Codewalkers/docs/testing.md

# Testing

`apps/server/test/` — Test infrastructure, fixtures, and test suites.

## Framework

**vitest** (Vite-native test runner)

## Test Categories

### Unit Tests
Located alongside source files (`*.test.ts`):
- `apps/server/agent/*.test.ts` — Manager, output handler, completion detection, file I/O, process manager
- `apps/server/db/repositories/drizzle/*.test.ts` — Repository adapters
- `apps/server/dispatch/*.test.ts` — Dispatch manager
- `apps/server/git/manager.test.ts` — Worktree operations
- `apps/server/process/*.test.ts` — Process registry and manager
- `apps/server/logging/*.test.ts` — Log manager and writer

### E2E Tests (Mocked Agents)
`apps/server/test/e2e/`:
| File | Scenarios |
|------|-----------|
| `happy-path.test.ts` | Single task, parallel, complex flows |
| `architect-workflow.test.ts` | Discussion + plan agent workflows |
| `detail-workflow.test.ts` | Task detail with child tasks |
| `phase-dispatch.test.ts` | Phase-level dispatch with dependencies |
| `recovery-scenarios.test.ts` | Crash recovery, agent resume |
| `edge-cases.test.ts` | Boundary conditions |
| `extended-scenarios.test.ts` | Advanced multi-phase workflows |

These use `MockAgentManager` which bypasses the real subprocess pipeline. They test dispatch/coordination logic only.

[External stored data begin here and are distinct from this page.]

Definition hint_line : string := "(more results — use --offset %d)".
Definition print_page (user folder : string) (offset : Z) (p : Page) : list text :=
  [Text "Folder: %s  User: %s  (total %d, hasMore: %v)"
     [AStr folder; AStr user; AInt (Total p); bool_text (HasMore p)]; Text "" []] ++
  concat (imap print_message (Messages p)) ++
  (if HasMore p then [Text "" []; Text hint_line [AInt (wrap64 (offset + Z.of_nat (length (Messages p))))]] else []).

Definition print_read (msg : Message) : list text :=
  [Text "ID:        %s" [AStr (Id msg)]; Text "From:      %s" [AStr (SenderId msg)];
   Text "To:        %s" [AStr (Relay.Join (RecipientIds msg) ", ")]; Text "Subject:   %s" [AStr (Subject msg)];
   Text "Date:      %s" [AStr (Date.second_zone (Date.AsTime (CreatedAt msg)))];
   Text "Read:      %v" [bool_text (IsRead msg)]; Text "Folder:    %s" [AStr (FolderId msg)]] ++
  (match Tags msg with [] => [] | tags => [Text "Tags:      %s" [AStr (Relay.Join tags ", ")]] end) ++
  [Text "" []; Text "%s" [AStr (Body msg)]].

Definition print_folders (user : string) (fs : list Folder) : list text :=
  [Text "Folders for %s:" [AStr user]; Text "" [];
   Text "%-20s %-8s %-8s %s" [AStr "ID"; AStr "Total"; AStr "Unread"; AStr "System"];
   Text "%-20s %-8s %-8s %s" [AStr "--------------------"; AStr "--------"; AStr "--------"; AStr "------"]] ++
  ((λ f, Text "%-20s %-8d %-8d %s" [AStr (FolderName f); AInt (MessageCount f); AInt (UnreadCount f);
           AStr (if IsSystem f then "yes" else "")]) <$> fs).

Definition print_stats (o : MapOrder) (user : string) (s : MailboxStats) : list text :=
  [Text "Stats for %s:" [AStr user]; Text "  total:  %d" [AInt (TotalMessages s)];
   Text "  unread: %d" [AInt (StatsUnread s)]; Text "  drafts: %d" [AInt (DraftCount s)]] ++
  (if bool_decide (FolderStats s = ∅) then []
   else [Text "" []; Text "Per-folder breakdown:" []] ++
        ((λ '(id, (total, unread)), Text "  %-20s  total=%-6d unread=%d" [AStr id; AInt total; AInt unread])
         <$> range o (FolderStats s))).
(** X8. The catch-all clause of line 61. When reading the input raises
    something other than [FileNotFoundError], when decoding raises
    something other than [JSONDecodeError], or when opening the output
    raises something other than [FileNotFoundError], the run prints
    "Error processing file: " followed by the exception's message, exits
    with status 1 and changes no file. *)
Theorem other_exception_is_reported_and_nothing_written
    (L : Py.library) (argv : list string) (w : Py.world)
    (input_file output_file msg : string) :
  argv !! 1 = Some input_file →
  output_path argv = Some output_file →
  Py.fs w !! Py.resolve L input_file = Some (Py.Unreadable msg)
  ∨ (∃ source,
       Py.fs w !! Py.resolve L input_file = Some (Py.TextFile source)
       ∧ Py.json_loads L source = Py.LoadFailed msg)
  ∨ (∃ source data,
       Py.fs w !! Py.resolve L input_file = Some (Py.TextFile source)
       ∧ Py.json_loads L source = Py.Loaded data
       ∧ Py.open_w L output_file = Some (Py.EOther msg)) →
  Py.main L argv w
  = (Py.Raise (Py.SystemExit 1),
     printed w ["Error processing file: " +:+ msg])
  ∧ Py.exit_status (Py.main L argv w).1 = 1%Z
  ∧ Py.fs (Py.main L argv w).2 = Py.fs w.
Proof.
  intros Harg Hpath Hexn.
  rewrite (output_path_default argv input_file Harg) in Hpath.
  injection Hpath as Hpath.
  assert (Py.main L argv w
          = (Py.Raise (Py.SystemExit 1),
             printed w ["Error processing file: " +:+ msg])) as ->.
  { destruct Hexn as [Hin | [(source & Hin & Hload)
                            | (source & data & Hin & Hload & Hopen)]];
      rewrite (main_input_exists L argv w input_file Harg)
        by (by rewrite Hin).
    - by apply run_unreadable.
    - by apply run_load_failed with source.
    - rewrite (run_default_output L input_file (argv !! 2)), Hpath.
      by apply (run_open_failed L input_file (Some output_file) w source data
                  (Py.EOther msg) Hin Hload Hopen). }
  done.
Qed.

Lemma other_exception_is_reported_and_nothing_written_witness :
  Py.main Sample.lib ["remove_screenshot_data.py"; "hitl"] Sample.start
  = (Py.Raise (Py.SystemExit 1),
     printed Sample.start
       ["Error processing file: [Errno 21] Is a directory: 'hitl'"]).
Proof.
  apply (other_exception_is_reported_and_nothing_written Sample.lib
           ["remove_screenshot_data.py"; "hitl"] Sample.start
           "hitl" "hitl" "[Errno 21] Is a directory: 'hitl'");
    [reflexivity | reflexivity | by left].
Defined.

(** X9. Of its command line the script reads [sys.argv[1]] and
    [sys.argv[2]] and nothing else: the program name and any further
    argument change nothing, and naming the input file as the output is
    the same as giving no output. Two command lines with the same input
    path and the same effective output path run alike. *)
Theorem main_reads_two_arguments
    (L : Py.library) (argv1 argv2 : list string) (w : Py.world) :
  argv1 !! 1 = argv2 !! 1 →
  output_path argv1 = output_path argv2 →
  Py.main L argv1 w = Py.main L argv2 w.
Proof.
  intros Harg Hpath.
  destruct (argv1 !! 1) as [input_file |] eqn:Harg1; symmetry in Harg.
  - rewrite (output_path_default argv1 input_file Harg1) in Hpath.
    rewrite (output_path_default argv2 input_file Harg) in Hpath.
    injection Hpath as Hpath.
    destruct (Py.fs w !! Py.resolve L input_file) as [n |] eqn:Hin.
    + rewrite !(main_input_exists L _ w input_file) by (done || by rewrite Hin).
      rewrite (run_default_output L input_file (argv1 !! 2)).
      rewrite (run_default_output L input_file (argv2 !! 2)).
      by rewrite Hpath.
    + by rewrite !(main_input_missing L _ w input_file).
  - apply lookup_ge_None in Harg1, Harg.
    by rewrite !main_missing_argument by lia.
Qed.

Lemma main_reads_two_arguments_witness :
  Py.main Sample.lib
    ["remove_screenshot_data.py"; "entry.json"] Sample.start
  = Py.main Sample.lib
      ["python3"; "entry.json"; "entry.json"; "--verbose"] Sample.start.
Proof.
  apply (main_reads_two_arguments Sample.lib
           ["remove_screenshot_data.py"; "entry.json"]
           ["python3"; "entry.json"; "entry.json"; "--verbose"]);
    reflexivity.
Defined.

### Cassette Tests (Pipeline Integration, Zero API Cost)
`apps/server/test/cassette/` — Tests the full agent execution pipeline using pre-recorded cassettes.

Unlike E2E tests, cassette tests exercise the real `ProcessManager → FileTailer → OutputHandler → SignalManager` path. Unlike real provider tests, they cost nothing to run in CI.

See **[Cassette System](#cassette-system)** below for full documentation.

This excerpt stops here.